Saved entries:
————

Lemma attentive_takes k key m h bodies :
  handler_crash h = None → attentive k m h bodies → agent_takes k key m h bodies.
Proof.
  intros Hc Ha. destruct h as [|sent|p|st dropped|p st dropped|st|st|st]; try by apply open_takes.
  destruct Ha as [->|[[e He] Ho]]; [by apply takes_nothing|].
  apply (takes_silent _ _ _ _ _ (HSetup e) (goroutines k)); [simpl; by rewrite He|done| |apply open_takes; [|done]]; by destruct k.
Qed.

(** C13: what the proxy sends reaches the sockets and processes of the sessions: from
    any reachable state, as long as the handlers for which bodies are waiting are
    able to take them ([attentive]), the loop and the handlers can go on, without a message
    from the proxy and without a panic, until the loop is back at its read and
    every handler has received every body of its session: in order, decoded, and
    passed on to the last byte. *)
Theorem agent_serves s :
  reachable system_start s →
  halted (Handlers0 := agent_handlers c request_bytes) s = false →
  (∀ i x p, sessions (net s) !! i = Some x → procs s !! i = Some p →
     attentive (shandler x) (initial x) p.1 (buffer x ++ pending (pc (net s)) i)) →
  ∃ ls s', Forall serving ls ∧ mstar s ls s' ∧
    halted (Handlers0 := agent_handlers c request_bytes) s' = false ∧ history (net s') = history (net s) ∧
    (pc (net s') = Reading ∨ pc (net s') = Stopped ∧ pc (net s) = Stopped) ∧
    ∀ i x h n, sessions (net s') !! i = Some x → procs s' !! i = Some (h, n) →
      ∃ e, sessions_of handlers (history (net s)) !! i = Some e ∧ handler_received h = einputs e ∧
        match h with
        | Socket st => SocketPump.to_conn st = input_stream (einputs e)
        | Execing st => stdin st = input_of (einputs e)
        | _ => True
        end.
Proof.
  intros Hr Hh Hatt.
  destruct (sessions_served (Handlers0 := agent_handlers c request_bytes) handlers served s Hr Hh)
    as (ls&s'&Hls&Hrun&Hh'&Hhi&Hpc&Hall); [|].
  { intros i x p Hx Hp. apply attentive_takes; [|by apply Hatt]. apply alive_halted in Hh as [_ Ha].
    by apply (Forall_lookup_1 _ _ _ _ Ha Hp). }
  exists ls, s'. split_and!; try done. intros i x h n Hx Hp.
  destruct (Hall i x (h, n) Hx Hp) as (e&He&Hrc&HQ). exists e. split; [done|]. split; [done|].
  assert (reachable system_start s') as Hr' by (eapply reachable_trans; [exact Hr|by exists ls]).
  destruct (session_isolated handlers s' i x (h, n) Hr' Hx Hp) as (e'&_&Hk&Hkind&Hi&Hreach&_).
  unfold handler_machine in Hreach. rewrite Hk, Hkind, Hi in Hreach. apply reachable_state_ok in Hreach. clear Hi. simpl in *. destruct h as [| | | | |st|st|]; try done.
  - change (SocketPump.received st = einputs e) in Hrc.
    destruct Hreach as (_&_&Hst). pose proof (pump_in _ _ (pump_reachable_inv _ _ Hst)) as Hi.
    rewrite bool_decide_eq_true_2, Hrc in Hi by done. symmetry. by apply decoded_input_stream.
  - change (Exec.received st = einputs e) in Hrc.
    destruct Hreach as (_&_&Hst). destruct HQ as [Hi Hp']. pose proof (e_input _ _ (exec_reachable_inv _ _ Hst)) as Hin.
    rewrite Hp', Hi, bool_decide_eq_true_2, Hrc in Hin by done. simpl in Hin. by rewrite !app_nil_r in Hin.
Qed.
End agent.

————

__WHAT IS EXPECTED__
Could you return exactly the stretch of the data above that starts at the line with "exists ls, s'." and ends at the line with "- change (SocketPump.received", both lines included?

__EXERCISE SOLUTION__
  exists ls, s'. split_and!; try done. intros i x h n Hx Hp.
  destruct (Hall i x (h, n) Hx Hp) as (e&He&Hrc&HQ). exists e. split; [done|]. split; [done|].
  assert (reachable system_start s') as Hr' by (eapply reachable_trans; [exact Hr|by exists ls]).
  destruct (session_isolated handlers s' i x (h, n) Hr' Hx Hp) as (e'&_&Hk&Hkind&Hi&Hreach&_).
  unfold handler_machine in Hreach. rewrite Hk, Hkind, Hi in Hreach. apply reachable_state_ok in Hreach. clear Hi. simpl in *. destruct h as [| | | | |st|st|]; try done.
  - change (SocketPump.received st = einputs e) in Hrc.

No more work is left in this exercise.